**DIRECTIONS FOR THIS TASK**
Going from the line that contains "Proof. apply String.eqb_eq. Qed." to the last line of the material below, repeat every line exactly.

**RECORDS**
(** * Properties *)

(** ** Running the monad *)

Lemma bind_Ret {A B} (m : M A) (k : A -> M B) (st st' : State) (a : A) :
  m st = (Ret a, st') -> bind m k st = k a st'.
Proof. intros H. unfold bind. now rewrite H. Qed.

Lemma bind_Raise {A B} (m : M A) (k : A -> M B) (st st' : State) (e : Exn) :
  m st = (Raise e, st') -> bind m k st = (Raise e, st').
Proof. intros H. unfold bind. now rewrite H. Qed.

Lemma bind_ext {A B} (m : M A) (k1 k2 : A -> M B) (st : State) :
  (forall a st', m st = (Ret a, st') -> k1 a st' = k2 a st') ->
  bind m k1 st = bind m k2 st.
Proof.
  intros H. unfold bind.
  destruct (m st) as [[a | e | c] st']; [now apply H | reflexivity | reflexivity].
Qed.

Lemma emitted_app (st st' : State) (evs : list Event) :
  trace st' = trace st ++ evs -> emitted st st' = evs.
Proof. intros H. unfold emitted. rewrite H. apply drop_app_length. Qed.

Lemma emitted_same (st : State) : emitted st st = [].
Proof. apply emitted_app. now rewrite app_nil_r. Qed.

(** Splits on how the next child process ends. *)
Ltac case_spawn :=
  match goal with
  | |- context [match spawn ?w ?h ?c with _ => _ end] =>
      destruct (spawn w h c) as [[| ? | ?] |]
  end.

(** ** The dispatcher's entry *)

Lemma parse_unfold (w : World) :
  parse w = parse_body w (parse_depth w 999).
Proof. reflexivity. Qed.

Lemma parse_depth_S (w : World) (n : nat) :
  parse_depth w (S n) = parse_body w (parse_depth w n).
Proof. reflexivity. Qed.

Lemma parse_body_extra_args w self cmd_line cmd cmd_args cmd_argc st :
  1 < cmd_argc ->
  parse_body w self cmd_line cmd cmd_args cmd_argc st
  = (Raise (AssertionError ""), st).
Proof.
  intros H. unfold parse_body.
  apply bind_Raise. unfold assert_.
  destruct (Z.leb_spec cmd_argc 1) as [Hle|_]; [lia | reflexivity].
Qed.

(** C3: with more than one sub-argument the dispatcher stops on the
    assertion of line 179, and the state it leaves is the one it was given:
    no child process was started, [os.environ] was not written, nothing was
    printed or read. *)
Theorem parse_rejects_extra_args
    (w : World) (cmd_line : list string) (cmd : string)
    (cmd_args : list string) (cmd_argc : Z) (st : State) :
  1 < cmd_argc ->
  parse w cmd_line cmd cmd_args cmd_argc st = (Raise (AssertionError ""), st)
  /\ emitted st (parse w cmd_line cmd cmd_args cmd_argc st).2 = []
  /\ environ (parse w cmd_line cmd cmd_args cmd_argc st).2 = environ st.
Proof.
  intros H. rewrite parse_unfold.
  rewrite (parse_body_extra_args _ _ _ _ _ _ _ H). simpl.
  split; [reflexivity | split; [apply emitted_same | reflexivity]].
Qed.

(** C9: [config] and [lint] accept no sub-argument.  Given exactly one,
    which line 179 lets through, they stop on their own assertion (lines
    189 and 203) with the state untouched, so before any child process. *)
Theorem config_and_lint_reject_a_sub_argument
    (w : World) (cmd_line : list string) (sub : string) (st : State) :
  parse w cmd_line "config" [sub] 1 st = (Raise (AssertionError ""), st)
  /\ parse w cmd_line "lint" [sub] 1 st = (Raise (AssertionError ""), st)
  /\ emitted st (parse w cmd_line "config" [sub] 1 st).2 = []
  /\ emitted st (parse w cmd_line "lint" [sub] 1 st).2 = [].
Proof.
  assert (Hc : parse w cmd_line "config" [sub] 1 st
               = (Raise (AssertionError ""), st)) by reflexivity.
  assert (Hl : parse w cmd_line "lint" [sub] 1 st
               = (Raise (AssertionError ""), st)) by reflexivity.
  rewrite Hc, Hl. simpl.
  split; [reflexivity |]. split; [reflexivity |].
  split; apply emitted_same.
Qed.

(** ** [clean] and [mrproper] *)

Lemma sole_arg_has_one (sub a : string) (st : State) :
  sole_arg_has sub [a] 1 st = (Ret (Str.contains sub a), st).
Proof. reflexivity. Qed.

Lemma parse_clean (w : World) cmd_line cmd cmd_args cmd_argc st :
  cmd = "clean" \/ cmd = "mrproper" ->
  cmd_argc <= 1 ->
  parse w cmd_line cmd cmd_args cmd_argc st
  = bind (clean_forced cmd_args cmd_argc)
      (fun forced => bind (clean_kind cmd_args cmd_argc)
         (fun kind => do_clean w (kind && negb forced))) st.
Proof.
  intros Hcmd Hle. rewrite parse_unfold. unfold parse_body.
  assert (Ha : assert_ (cmd_argc <=? 1) "" st = (Ret tt, st)).
  { unfold assert_. destruct (Z.leb_spec cmd_argc 1); [reflexivity | lia]. }
  rewrite (bind_Ret _ _ _ _ _ Ha).
  destruct Hcmd as [-> | ->]; reflexivity.
Qed.

(** Asked not to confirm, the clean action reads nothing from the user. *)
Lemma do_clean_unprompted (w : World) (st : State) :
  stdin (do_clean w false st).2 = stdin st
  /\ forall prompt, EvInput prompt ∉ emitted st (do_clean w false st).2.
Proof.
  unfold do_clean, do_if, bind, sp_run, print_style, emit.
  cbn [log trace fst snd].
  repeat case_spawn; cbn [log trace fst snd stdin]; (split; [reflexivity |]);
    intros prompt; (erewrite emitted_app;
                    [| cbn [log trace]; rewrite <- ?app_assoc; reflexivity]);
    cbn [app]; rewrite ?elem_of_cons, elem_of_nil; intros H;
    repeat destruct H as [H | H]; try discriminate H; exact H.
Qed.

(** C5: for [clean] and [mrproper], [forced] holds exactly when the
    sub-argument contains "force" or there is none, [kind] exactly when the
    sub-argument contains "kind", the clean action is asked to confirm
    exactly when [kind and not forced], and a bare [clean] does what
    [clean force] does: neither asks. *)
Theorem clean_flags
    (w : World) (cmd_line cmd_line' : list string) (cmd sub : string)
    (st : State) :
  cmd = "clean" \/ cmd = "mrproper" ->
  clean_forced [] 0 st = (Ret true, st)
  /\ clean_forced [sub] 1 st = (Ret (Str.contains "force" sub), st)
  /\ clean_kind [] 0 st = (Ret false, st)
  /\ clean_kind [sub] 1 st = (Ret (Str.contains "kind" sub), st)
  /\ parse w cmd_line cmd [sub] 1 st
     = do_clean w (Str.contains "kind" sub && negb (Str.contains "force" sub)) st
  /\ parse w cmd_line cmd [] 0 st = do_clean w false st
  /\ parse w cmd_line cmd [] 0 st = parse w cmd_line' cmd ["force"] 1 st
  /\ (forall prompt,
        EvInput prompt ∉ emitted st (parse w cmd_line cmd [] 0 st).2).
Proof.
  intros Hcmd.
  assert (Hf0 : clean_forced [] 0 st = (Ret true, st)) by reflexivity.
  assert (Hf1 : forall a, clean_forced [a] 1 st
                          = (Ret (Str.contains "force" a), st)).
  { intros a. unfold clean_forced.
    rewrite (bind_Ret _ _ _ _ _ (sole_arg_has_one "force" a st)).
    unfold ret. now rewrite orb_false_r. }
  assert (Hk0 : clean_kind [] 0 st = (Ret false, st)) by reflexivity.
  assert (Hk1 : forall a, clean_kind [a] 1 st
                          = (Ret (Str.contains "kind" a), st)) by reflexivity.
  assert (H1 : forall l a, parse w l cmd [a] 1 st
     = do_clean w (Str.contains "kind" a && negb (Str.contains "force" a)) st).
  { intros l a. rewrite (parse_clean w l cmd [a] 1 st Hcmd) by lia.
    rewrite (bind_Ret _ _ _ _ _ (Hf1 a)).
    now rewrite (bind_Ret _ _ _ _ _ (Hk1 a)). }
  assert (H0 : parse w cmd_line cmd [] 0 st = do_clean w false st).
  { rewrite (parse_clean w cmd_line cmd [] 0 st Hcmd) by lia.
    rewrite (bind_Ret _ _ _ _ _ Hf0).
    now rewrite (bind_Ret _ _ _ _ _ Hk0). }
  split; [exact Hf0 |]. split; [apply Hf1 |].
  split; [exact Hk0 |]. split; [apply Hk1 |].
  split; [apply H1 |]. split; [exact H0 |].
  split; [rewrite H0, H1; reflexivity |].
  rewrite H0. apply do_clean_unprompted.
Qed.

(** ** The optional runner *)

Lemma lower_empty (s : string) : Str.lower s = "" <-> s = "".
Proof.
  split; intros H; [| now subst].
  destruct s; [reflexivity | discriminate].
Qed.

Lemma lower_char_y (c : ascii) :
  Str.lower_char c = "y"%char <-> c = "y"%char \/ c = "Y"%char.
Proof.
  split.
  - destruct c as [[] [] [] [] [] [] [] []]; vm_compute; intros H;
      first [discriminate H | now left | now right].
  - intros [-> | ->]; reflexivity.
Qed.

(** [.lower() == 'y'] holds of "y" and "Y" and of nothing else. *)
Lemma lower_y (s : string) : Str.lower s = "y" <-> s = "y" \/ s = "Y".
Proof.
  split.
  - destruct s as [| c s']; [discriminate |]. simpl. intros H.
    injection H as Hc Hs. apply (proj1 (lower_empty s')) in Hs. subst s'.
    apply (proj1 (lower_char_y c)) in Hc. destruct Hc as [-> | ->]; auto.
  - intros [-> | ->]; reflexivity.
Qed.

Lemma eqb_true_iff (a b : string) : Str.eqb a b = true <-> a = b.
Proof. apply String.eqb_eq. Qed.

Lemma eqb_false_iff (a b : string) : Str.eqb a b = false <-> a <> b.
Proof. apply String.eqb_neq. Qed.

Lemma sp_run_same_launches (w w' : World) (c : Cmd) (st : State) :
  same_launches w w' -> sp_run w' c st = sp_run w c st.
Proof.
  intros [Hs _]. unfold sp_run. specialize (Hs (trace st) c).
  destruct (spawn w (trace st) c) eqn:E, (spawn w' (trace st) c) eqn:E';
    try reflexivity.
  - destruct Hs as [_ Hs]. specialize (Hs eq_refl). discriminate.
  - destruct Hs as [Hs _]. specialize (Hs eq_refl). discriminate.
Qed.

Lemma sp_run_emits (w : World) (c : Cmd) (st : State) :
  trace (sp_run w c st).2 = trace st ++ [EvRun c].
Proof. unfold sp_run. destruct (spawn w (trace st) c); reflexivity. Qed.

Lemma do_if_unprompted (w : World) (cmd msg : string) (st : State) :
  do_if w cmd msg false st = sp_run w (Argv (Str.split cmd)) st.
Proof. reflexivity. Qed.

Lemma do_if_prompted (w : World) (cmd msg answer : string)
    (rest : list string) (st : State) :
  stdin st = answer :: rest ->
  do_if w cmd msg true st
  = if negb (Str.eqb (Str.lower answer) "") && negb (Str.eqb (Str.lower answer) "y")
    then (Ret tt, set_stdin rest (log (EvInput (msg +:+ " Ok? ")) st))
    else sp_run w (Argv (Str.split cmd))
           (set_stdin rest (log (EvInput (msg +:+ " Ok? ")) st)).
Proof.
  intros Hin. unfold do_if, bind, input. simpl. rewrite Hin.
  destruct (negb _ && negb _); reflexivity.
Qed.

**ANSWER**
Proof. apply String.eqb_eq. Qed.

Lemma eqb_false_iff (a b : string) : Str.eqb a b = false <-> a <> b.
Proof. apply String.eqb_neq. Qed.

Lemma sp_run_same_launches (w w' : World) (c : Cmd) (st : State) :
  same_launches w w' -> sp_run w' c st = sp_run w c st.
Proof.
  intros [Hs _]. unfold sp_run. specialize (Hs (trace st) c).
  destruct (spawn w (trace st) c) eqn:E, (spawn w' (trace st) c) eqn:E';
    try reflexivity.
  - destruct Hs as [_ Hs]. specialize (Hs eq_refl). discriminate.
  - destruct Hs as [Hs _]. specialize (Hs eq_refl). discriminate.
Qed.

Lemma sp_run_emits (w : World) (c : Cmd) (st : State) :
  trace (sp_run w c st).2 = trace st ++ [EvRun c].
Proof. unfold sp_run. destruct (spawn w (trace st) c); reflexivity. Qed.

Lemma do_if_unprompted (w : World) (cmd msg : string) (st : State) :
  do_if w cmd msg false st = sp_run w (Argv (Str.split cmd)) st.
Proof. reflexivity. Qed.

Lemma do_if_prompted (w : World) (cmd msg answer : string)
    (rest : list string) (st : State) :
  stdin st = answer :: rest ->
  do_if w cmd msg true st
  = if negb (Str.eqb (Str.lower answer) "") && negb (Str.eqb (Str.lower answer) "y")
    then (Ret tt, set_stdin rest (log (EvInput (msg +:+ " Ok? ")) st))
    else sp_run w (Argv (Str.split cmd))
           (set_stdin rest (log (EvInput (msg +:+ " Ok? ")) st)).
Proof.
  intros Hin. unfold do_if, bind, input. simpl. rewrite Hin.
  destruct (negb _ && negb _); reflexivity.
Qed.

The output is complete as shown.